Section opened.
Context {N D V R : Type} {driver_ : SqlDriver N D V R} {counted : OpenCount N D V R}.
Abbreviation SysM := (ST error (Sys N)).
Abbreviation count s := (open_count (sy_world s)).
Definition kept (s s' : Sys N) : Prop := count s' = count s /\ sy_memDBCounter s' = sy_memDBCounter s.

#[export] Instance kept_preorder : PreOrder kept.
Proof. split; [by intros s|]. intros a b c [A1 A2] [B1 B2]. split; congruence. Qed.

Lemma steps_sys {A} (f : N -> result error A * N) : (forall n, open_count (snd (f n)) = open_count n) -> steps kept (sys f).
Proof. intros H s. specialize (H (sy_world s)). unfold sys. by destruct (f (sy_world s)). Qed.

Lemma steps_sys_do f : (forall n, open_count (f n) = open_count n) -> steps kept (sys_do f).
Proof. intros H s. split; [apply H|done]. Qed.

Lemma or_close_run db f (m : SysM unit) s : steps kept m -> 
  match or_close db f m s with
  | (Ok _, s') => kept s s'
  | (Err _, s') => count s' = count s - 1
  end.
Proof.
  intros H. specialize (H s). unfold or_close, try, mbind, ST_bind. destruct (m s) as [[u|e] s1]; [exact H|].
  cbn. rewrite count_close. destruct H as [H _]. cbn in H. lia.
Qed.

Lemma parseURL_driver url c d dsn c' : parseURL url c = (Ok (d, dsn), c') -> In d ["sqlite"; "postgres"].
Proof. unfold parseURL. repeat case_match; intros [=]; subst; cbn; auto. Qed.

Lemma steps_create_parent d dsn : steps kept (create_parent d dsn).
Proof. unfold create_parent. cbv zeta. case_match; [apply (steps_map_err kept), steps_sys, count_mkdir|apply (steps_ret kept)]. Qed.

Lemma steps_tune_pool d db : steps kept (tune_pool d db).
Proof. unfold tune_pool. case_match; [apply steps_sys_do; intros n; apply count_pool|apply (steps_ret kept)]. Qed.

Lemma set_pragmas_run d dsn db s : match set_pragmas d dsn db s with (Ok _, s') => kept s s' | (Err _, s') => count s' = count s - 1 end.
Proof.
  unfold set_pragmas. destruct (String.eqb d "sqlite"); [|by cbn]. apply or_close_run, (steps_bind kept); [apply steps_sys, count_run|intros _; apply (steps_ret kept)].
Qed.

Lemma ping_run d dsn db s : match ping d dsn db s with (Ok _, s') => kept s s' | (Err _, s') => count s' = count s - 1 end.
Proof. apply or_close_run, steps_sys, count_ping. Qed.
(* ===== verification/AccountSchema.v ===== *)
(** * The account tables

    The rows and tables behind src/internal/services/user.go, permission.go,
    group.go, token.go, scim_token.go, reset_token.go, email_verification.go,
    notification_pref.go, oidc_provider.go and oidc_login.go, with the
    constraints the migrations put on them. Timestamps the database sets are
    whole seconds, those Go computes nanoseconds. *)

From S2P Require Import Prelude GoLib Sql Stmt.

Open Scope Z_scope.

(** ** Rows *)

(** A row of users: services.User. *)
Record User := mkUser {
  us_ID : Z;
  us_Email : string;
  us_PasswordHash : option string;
  us_FirstName : string;
  us_LastName : string;
  us_IsActive : bool;
  us_IsServiceAccount : bool;
  us_EmailVerified : bool;
  us_ExternalID : option string;
  us_LastLoginAt : option Z;
  us_MaxFileSizeBytes : option Z;
  us_AllowedFileTypes : option string;  (* JSON array *)
  us_PasswordChangedAt : option Z;  (* seconds *)
  us_CreatedAt : Z;
  us_UpdatedAt : Z;
  us_DeletedAt : option Z;
}.

Definition set_us_Email (v : string) (u : User) : User :=
  mkUser (us_ID u) v (us_PasswordHash u) (us_FirstName u) (us_LastName u) (us_IsActive u) (us_IsServiceAccount u) (us_EmailVerified u) (us_ExternalID u) (us_LastLoginAt u) (us_MaxFileSizeBytes u) (us_AllowedFileTypes u) (us_PasswordChangedAt u) (us_CreatedAt u) (us_UpdatedAt u) (us_DeletedAt u).
Definition set_us_PasswordHash (v : option string) (u : User) : User :=
  mkUser (us_ID u) (us_Email u) v (us_FirstName u) (us_LastName u) (us_IsActive u) (us_IsServiceAccount u) (us_EmailVerified u) (us_ExternalID u) (us_LastLoginAt u) (us_MaxFileSizeBytes u) (us_AllowedFileTypes u) (us_PasswordChangedAt u) (us_CreatedAt u) (us_UpdatedAt u) (us_DeletedAt u).
Definition set_us_FirstName (v : string) (u : User) : User :=
  mkUser (us_ID u) (us_Email u) (us_PasswordHash u) v (us_LastName u) (us_IsActive u) (us_IsServiceAccount u) (us_EmailVerified u) (us_ExternalID u) (us_LastLoginAt u) (us_MaxFileSizeBytes u) (us_AllowedFileTypes u) (us_PasswordChangedAt u) (us_CreatedAt u) (us_UpdatedAt u) (us_DeletedAt u).
Definition set_us_LastName (v : string) (u : User) : User :=
  mkUser (us_ID u) (us_Email u) (us_PasswordHash u) (us_FirstName u) v (us_IsActive u) (us_IsServiceAccount u) (us_EmailVerified u) (us_ExternalID u) (us_LastLoginAt u) (us_MaxFileSizeBytes u) (us_AllowedFileTypes u) (us_PasswordChangedAt u) (us_CreatedAt u) (us_UpdatedAt u) (us_DeletedAt u).
Definition set_us_IsActive (v : bool) (u : User) : User :=
  mkUser (us_ID u) (us_Email u) (us_PasswordHash u) (us_FirstName u) (us_LastName u) v (us_IsServiceAccount u) (us_EmailVerified u) (us_ExternalID u) (us_LastLoginAt u) (us_MaxFileSizeBytes u) (us_AllowedFileTypes u) (us_PasswordChangedAt u) (us_CreatedAt u) (us_UpdatedAt u) (us_DeletedAt u).
Definition set_us_EmailVerified (v : bool) (u : User) : User :=
  mkUser (us_ID u) (us_Email u) (us_PasswordHash u) (us_FirstName u) (us_LastName u) (us_IsActive u) (us_IsServiceAccount u) v (us_ExternalID u) (us_LastLoginAt u) (us_MaxFileSizeBytes u) (us_AllowedFileTypes u) (us_PasswordChangedAt u) (us_CreatedAt u) (us_UpdatedAt u) (us_DeletedAt u).
Definition set_us_ExternalID (v : option string) (u : User) : User :=
  mkUser (us_ID u) (us_Email u) (us_PasswordHash u) (us_FirstName u) (us_LastName u) (us_IsActive u) (us_IsServiceAccount u) (us_EmailVerified u) v (us_LastLoginAt u) (us_MaxFileSizeBytes u) (us_AllowedFileTypes u) (us_PasswordChangedAt u) (us_CreatedAt u) (us_UpdatedAt u) (us_DeletedAt u).
Definition set_us_LastLoginAt (v : option Z) (u : User) : User :=
  mkUser (us_ID u) (us_Email u) (us_PasswordHash u) (us_FirstName u) (us_LastName u) (us_IsActive u) (us_IsServiceAccount u) (us_EmailVerified u) (us_ExternalID u) v (us_MaxFileSizeBytes u) (us_AllowedFileTypes u) (us_PasswordChangedAt u) (us_CreatedAt u) (us_UpdatedAt u) (us_DeletedAt u).
Definition set_us_MaxFileSizeBytes (v : option Z) (u : User) : User :=
  mkUser (us_ID u) (us_Email u) (us_PasswordHash u) (us_FirstName u) (us_LastName u) (us_IsActive u) (us_IsServiceAccount u) (us_EmailVerified u) (us_ExternalID u) (us_LastLoginAt u) v (us_AllowedFileTypes u) (us_PasswordChangedAt u) (us_CreatedAt u) (us_UpdatedAt u) (us_DeletedAt u).
Definition set_us_AllowedFileTypes (v : option string) (u : User) : User :=
  mkUser (us_ID u) (us_Email u) (us_PasswordHash u) (us_FirstName u) (us_LastName u) (us_IsActive u) (us_IsServiceAccount u) (us_EmailVerified u) (us_ExternalID u) (us_LastLoginAt u) (us_MaxFileSizeBytes u) v (us_PasswordChangedAt u) (us_CreatedAt u) (us_UpdatedAt u) (us_DeletedAt u).
Definition set_us_PasswordChangedAt (v : option Z) (u : User) : User :=
  mkUser (us_ID u) (us_Email u) (us_PasswordHash u) (us_FirstName u) (us_LastName u) (us_IsActive u) (us_IsServiceAccount u) (us_EmailVerified u) (us_ExternalID u) (us_LastLoginAt u) (us_MaxFileSizeBytes u) (us_AllowedFileTypes u) v (us_CreatedAt u) (us_UpdatedAt u) (us_DeletedAt u).
Definition set_us_UpdatedAt (v : Z) (u : User) : User :=
  mkUser (us_ID u) (us_Email u) (us_PasswordHash u) (us_FirstName u) (us_LastName u) (us_IsActive u) (us_IsServiceAccount u) (us_EmailVerified u) (us_ExternalID u) (us_LastLoginAt u) (us_MaxFileSizeBytes u) (us_AllowedFileTypes u) (us_PasswordChangedAt u) (us_CreatedAt u) v (us_DeletedAt u).
Definition set_us_DeletedAt (v : option Z) (u : User) : User :=
  mkUser (us_ID u) (us_Email u) (us_PasswordHash u) (us_FirstName u) (us_LastName u) (us_IsActive u) (us_IsServiceAccount u) (us_EmailVerified u) (us_ExternalID u) (us_LastLoginAt u) (us_MaxFileSizeBytes u) (us_AllowedFileTypes u) (us_PasswordChangedAt u) (us_CreatedAt u) (us_UpdatedAt u) v.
____________
| Exercise details |
Give again exactly, and only, the lines above starting at the one with "Definition set_us_LastLoginAt (v" and ending at the one with "Definition set_us_PasswordChangedAt (v".

| Result of this exercise |
Definition set_us_LastLoginAt (v : option Z) (u : User) : User :=
  mkUser (us_ID u) (us_Email u) (us_PasswordHash u) (us_FirstName u) (us_LastName u) (us_IsActive u) (us_IsServiceAccount u) (us_EmailVerified u) (us_ExternalID u) v (us_MaxFileSizeBytes u) (us_AllowedFileTypes u) (us_PasswordChangedAt u) (us_CreatedAt u) (us_UpdatedAt u) (us_DeletedAt u).
Definition set_us_MaxFileSizeBytes (v : option Z) (u : User) : User :=
  mkUser (us_ID u) (us_Email u) (us_PasswordHash u) (us_FirstName u) (us_LastName u) (us_IsActive u) (us_IsServiceAccount u) (us_EmailVerified u) (us_ExternalID u) (us_LastLoginAt u) v (us_AllowedFileTypes u) (us_PasswordChangedAt u) (us_CreatedAt u) (us_UpdatedAt u) (us_DeletedAt u).
Definition set_us_AllowedFileTypes (v : option string) (u : User) : User :=
  mkUser (us_ID u) (us_Email u) (us_PasswordHash u) (us_FirstName u) (us_LastName u) (us_IsActive u) (us_IsServiceAccount u) (us_EmailVerified u) (us_ExternalID u) (us_LastLoginAt u) (us_MaxFileSizeBytes u) v (us_PasswordChangedAt u) (us_CreatedAt u) (us_UpdatedAt u) (us_DeletedAt u).
Definition set_us_PasswordChangedAt (v : option Z) (u : User) : User :=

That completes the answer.